By the early 1930s, he was a regular performer on radio, appearing on such shows as His Master's Voice of the Air, The Maxwell House Showboat, The RCA Victor Show, Music in the Air, and as featured soloist with the orchestras of Ferde Grofé and Gustave Haenschen among others. Thibault sang in the radio premiere of “The Maxwell House Show Boat” on June 15, 1933. In 1934-1935, he had the singing role of Jack Hamilton on The Gibson Family on NBC radio. In 1946-1947, he was a singer on The American Melody Hour radio program on the Blue Network/CBS. He also was heard regularly on The Chicago Theater of the Air, The Rochester Philharmonic Orchestra broadcasts, The Joe Cook Show, and The Packard Hour.

He made several 78 rpm recordings for the RCA Victor Red Seal label. He was also heard on numerous radio transcriptions produced and recorded by the World Broadcasting Company. Decca Records released several 78 rpm sides by Conrad Thibault in the 1940s.
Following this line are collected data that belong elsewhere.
(* ===== verification/FlattenTypes.v ===== *)
(** * Flattening keeps types and single assignment *)

From stdpp Require Import gmap.
From S2P Require Import Prelude Primop IR Sanity IRSem IRRun IRTyping IRConcrete Flatten FlattenTheory.

Section Types.
Context (order : IRSB -> nat -> nat).

(** The block has new temporaries and statements that assign those, with the
    right types. *)
Definition tgrows (bb bb' : IRSB) : Prop :=
  exists tys sts, tyenv bb' = tyenv bb ++ tys /\ stmts bb' = stmts bb ++ sts
    /\ Forall (fun st => well_typed_stmt (tyenv bb') st = true) sts /\ NoDup (all_defs sts)
    /\ Forall (fun t => Z.of_nat (length (tyenv bb)) <= t < Z.of_nat (length (tyenv bb'))) (all_defs sts).

#[export] Instance tgrows_preorder : PreOrder tgrows.
Proof.
  split.
  - intros bb. exists [], []. rewrite !app_nil_r. split_and!; try done; constructor.
  - intros bb1 bb2 bb3 (ty1 & s1 & E1 & F1 & W1 & N1 & R1) (ty2 & s2 & E2 & F2 & W2 & N2 & R2).
    exists (ty1 ++ ty2), (s1 ++ s2). rewrite all_defs_app. split_and!.
    + by rewrite E2, E1, app_assoc.
    + by rewrite F2, F1, app_assoc.
    + apply Forall_app. split; [|done]. eapply Forall_impl; [exact W1|]. intros st. rewrite E2. apply well_typed_stmt_more.
    + apply NoDup_app. split_and!; [done| |done]. intros t Ht1 Ht2. rewrite Forall_forall in R1, R2.
      specialize (R1 _ Ht1). specialize (R2 _ Ht2). lia.
    + apply Forall_app. split.
      * eapply Forall_impl; [exact R1|]. intros t. rewrite E2, length_app. lia.
      * eapply Forall_impl; [exact R2|]. intros t. rewrite E1, length_app. lia.
Qed.

Definition tflattens {A} (m : SE IRSB A) (src : list IRExpr) (dst : A -> list IRExpr) : Prop :=
  forall bb a bb', m bb = Ok (a, bb') -> Forall (fun e => well_typed (tyenv bb) e = true) src ->
  tgrows bb bb' /\ Forall2 (retyped (tyenv bb) (tyenv bb')) src (dst a).

Lemma tflattens_two {A B} (m1 : SE IRSB A) (m2 : SE IRSB B) src1 src2 dst1 dst2 bb a bb1 b bb2
    (H1 : tflattens m1 src1 dst1) (H2 : tflattens m2 src2 dst2) :
  m1 bb = Ok (a, bb1) -> m2 bb1 = Ok (b, bb2) ->
  Forall (fun e => well_typed (tyenv bb) e = true) src1 -> Forall (fun e => well_typed (tyenv bb) e = true) src2 ->
  tgrows bb bb2 /\ Forall2 (retyped (tyenv bb) (tyenv bb2)) src1 (dst1 a) /\ Forall2 (retyped (tyenv bb) (tyenv bb2)) src2 (dst2 b).
Proof.
  intros Hm1 Hm2 Hw1 Hw2. destruct (H1 _ _ _ Hm1 Hw1) as [G1 R1]. pose proof G1 as (ty1 & _ & E1 & _).
  assert (Hw2' : Forall (fun e => well_typed (tyenv bb1) e = true) src2).
  { eapply Forall_impl; [exact Hw2|]. intros e. rewrite E1. apply well_typed_more. }
  destruct (H2 _ _ _ Hm2 Hw2') as [G2 R2]. pose proof G2 as (ty2 & _ & E2 & _). split_and!.
  - by etrans.
  - eapply Forall2_impl; [exact R1|]. intros e e'. rewrite E2. apply retyped_more.
  - clear -R2 Hw2 E1. rewrite E1 in R2. induction R2; inversion_clear Hw2; constructor; auto. by eapply retyped_later.
Qed.
Lemma dead_round_inv i st set ie set' st' ie' : dead_round i st set ie = Ok (set', st', ie') -> round i set ie st set' st' ie'.
Proof.
  intros H. destruct (addUses_Stmt set st) as [set1|] eqn:E; pose proof (addUses_Stmt_adds st set) as Ha.
  all: destruct st; unfold dead_round in H; try rewrite E in H; cbn [obind] in H.
  all: try (injection H as <- <- <-; constructor; [by apply Ha|done|done]).
  all: try discriminate.
  all: try (injection H as <- <- <-; constructor).
  - apply bind_Ok_inv in H as (b & Hb & H). apply bind_Ok_inv in Hb as (u & Hu & [= <-]).
    destruct u; cbn in H; injection H as <- <- <-; [|by constructor; unfold live; rewrite Hu].
    apply round_kept; [by apply Ha| |done]. intros t e [= <- <-]. unfold live. by rewrite Hu.
  - destruct (isZeroU1 (guard details)) eqn:Hz; injection H as <- <- <-; [by constructor|]. by apply round_kept; [apply Ha| |].
  - apply bind_Ok_inv in H as (b & Hb & H). apply bind_Ok_inv in Hb as (u & Hu & [= <-]).
    destruct u; cbn in H; [done|]. injection H as <- <- <-. constructor. unfold live. by rewrite Hu.
  - destruct (isZeroU1 (guard details)) eqn:Hz; [|done]. injection H as <- <- <-. by constructor.
Qed.

Lemma first_pass_cons_inv i st sts set set' out ie' : first_pass i (st :: sts) set = Ok (set', out, ie') ->
  exists set1 sts1 ie st1, first_pass (i + 1) sts set = Ok (set1, sts1, ie) /\ round i set1 ie st set' st1 ie' /\ out = st1 :: sts1.
Proof.
  cbn. intros ([[set1 sts1] ie] & H1 & ([[set2 st1] ie2] & H2 & [= <- <- <-])%bind_Ok_inv)%bind_Ok_inv.
  exists set1, sts1, ie, st1. split_and!; [done|by apply dead_round_inv|done].
Qed.

Section Runs.
Context {V W} `{M : Machine V W} `{!MachineLaws M}.

Lemma isZeroU1_false rho w e v : isZeroU1 e = true -> eval rho w e = Some v -> v_true v = false.
Proof.
  destruct e as [| | | | | | | | |c| | | |]; try done. destruct c as [b| | | | | | | | | |]; cbn; try done. intros ->%Z.eqb_eq [= <-].
  by rewrite true_const.
Qed.

Lemma isOneU1_true rho w e v : isOneU1 e = true -> eval rho w e = Some v -> v_true v = true.
Proof.
  destruct e as [| | | | | | | | |c| | | |]; try done. destruct c as [b| | | | | | | | | |]; cbn; try done. intros ->%Z.eqb_eq [= <-].
  by rewrite true_const.
Qed.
In 1949 he became emcee for the ABC Television show The Jacques Fray Music Room, holding that position from August through October. In the 1950s he sang for the inauguration of President Dwight D. Eisenhower.

Thibault's repertoire was varied, including baroque arias, spirituals, Wagnerian opera, art songs, Broadway tunes, and patriotic songs. He was known to be personable in concerts, and was expressive with his hands.

== Later years ==
In his later years, Thibault taught voice in New York at the Manhattan School of Music and in Florida at Palm Beach Atlantic College.

== Personal life ==
Thibault's first wife was Madeleine Gagne, whom he met when they both acted in an amateur production in Northampton, Massachusetts. They married when he was 20, and she died seven years later. He married Eleanor Kendall in 1935. The couple divorced in 1939. In 1942, he married Mary Clare West, a marriage which also ended in divorce in 1950. His fourth wife, Dee Thibault, died in 1986.

==Death==
A resident of Far Rockaway, Queens, Thibault died at St. John's Episcopal Hospital in Far Rockaway at the age of 83. He was survived by a son, William.

==Partial discography==
- Decca Records
- 23346 - The House I Live In / I Spoke to Jefferson at Guadalcanal (1944)
- 24126 - Suzanne, Suzanne, Pretty One / Ah, Suzette Dear (1946)
- 24127 - Marianne's Loves / Pity Poor Mam'selle Zizi (1946)
- 24128 - Come Dance, Codaine / When Your Potato's Done (1946)

- Montgomery Ward Records
- 6059 - You Alone / Shortnin' Bread (1933)

- (RCA) Victor Records
- 1583 - De Captaine Of De Marguerite / Sea Fever
- 1626 - Less than Dust / The Temple Bells
- 1636 - Kashmiri Song / 'Till I Wake
- 1677 - Novembre / Plaisir d'Amour
- 1679 - The Shepherdess / Passing By
- 11829 - Where'er You Walk / Dedication; Our Native Land; Marie (1935)
- 24404 - Last Roundup / Shortnin' Bread (1933)
- 24423 - Love Is the Sweetest Thing / Day You Came Along (1933)
- 24424 - It's Only a Paper Moon / This Is Romance (1933)
- 24465 - Yesterdays / You Alone (1933)

==Sources==
- Billboard, vol. 56, no. 32, Aug 5, 1944 page 21.
- BroadwayWorld.com "Conrad Thibault". Retrieved June 10, 2010.
- Brooks, Tim and Marsh, Earle (2007). The Complete Directory to Prime Time Network and Cable TV Shows, 1946–Present. Ballantine, New York. ISBN 978-0-345-49773-4.
- Curtis Institute of Music, Overtones, 1929, volume 2, page 44.
- Internet Movie Database, "Conrad Thibault". Retrieved June 10, 2010.
- Nauck, Kurt. Catalogue: Vintage Record Auction Number 38.
- The New York Times, "Mrs. Thibault Gets Divorce From Singer", October 21, 1939, page 7.
- The New York Times, "Conrad Thibault Dies; An Ex-Radio Vocalist", August 4, 1987.
- Settlemier, Tyrone and Abrams, Steven. "The Online Discographical Project - Decca 23000 series". Retrieved June 10, 2010
- Settlemier, Tyrone and Abrams, Steven. "The Online Discographical Project - Decca 24000 series". Retrieved June 10, 2010
- Settlemier, Tyrone and Abrams, Steven. "The Online Discographical Project - Montgomery Ward 6000 series". Retrieved June 10, 2010
- Settlemier, Tyrone and Abrams, Steven. "The Online Discographical Project - Victor 24000 series". Retrieved June 10, 2010
- Upton, Charlotte, "Thibault Wins Huge Audience", The Spokesman-Review (Spokane, WA), April 1, 1955, page 5.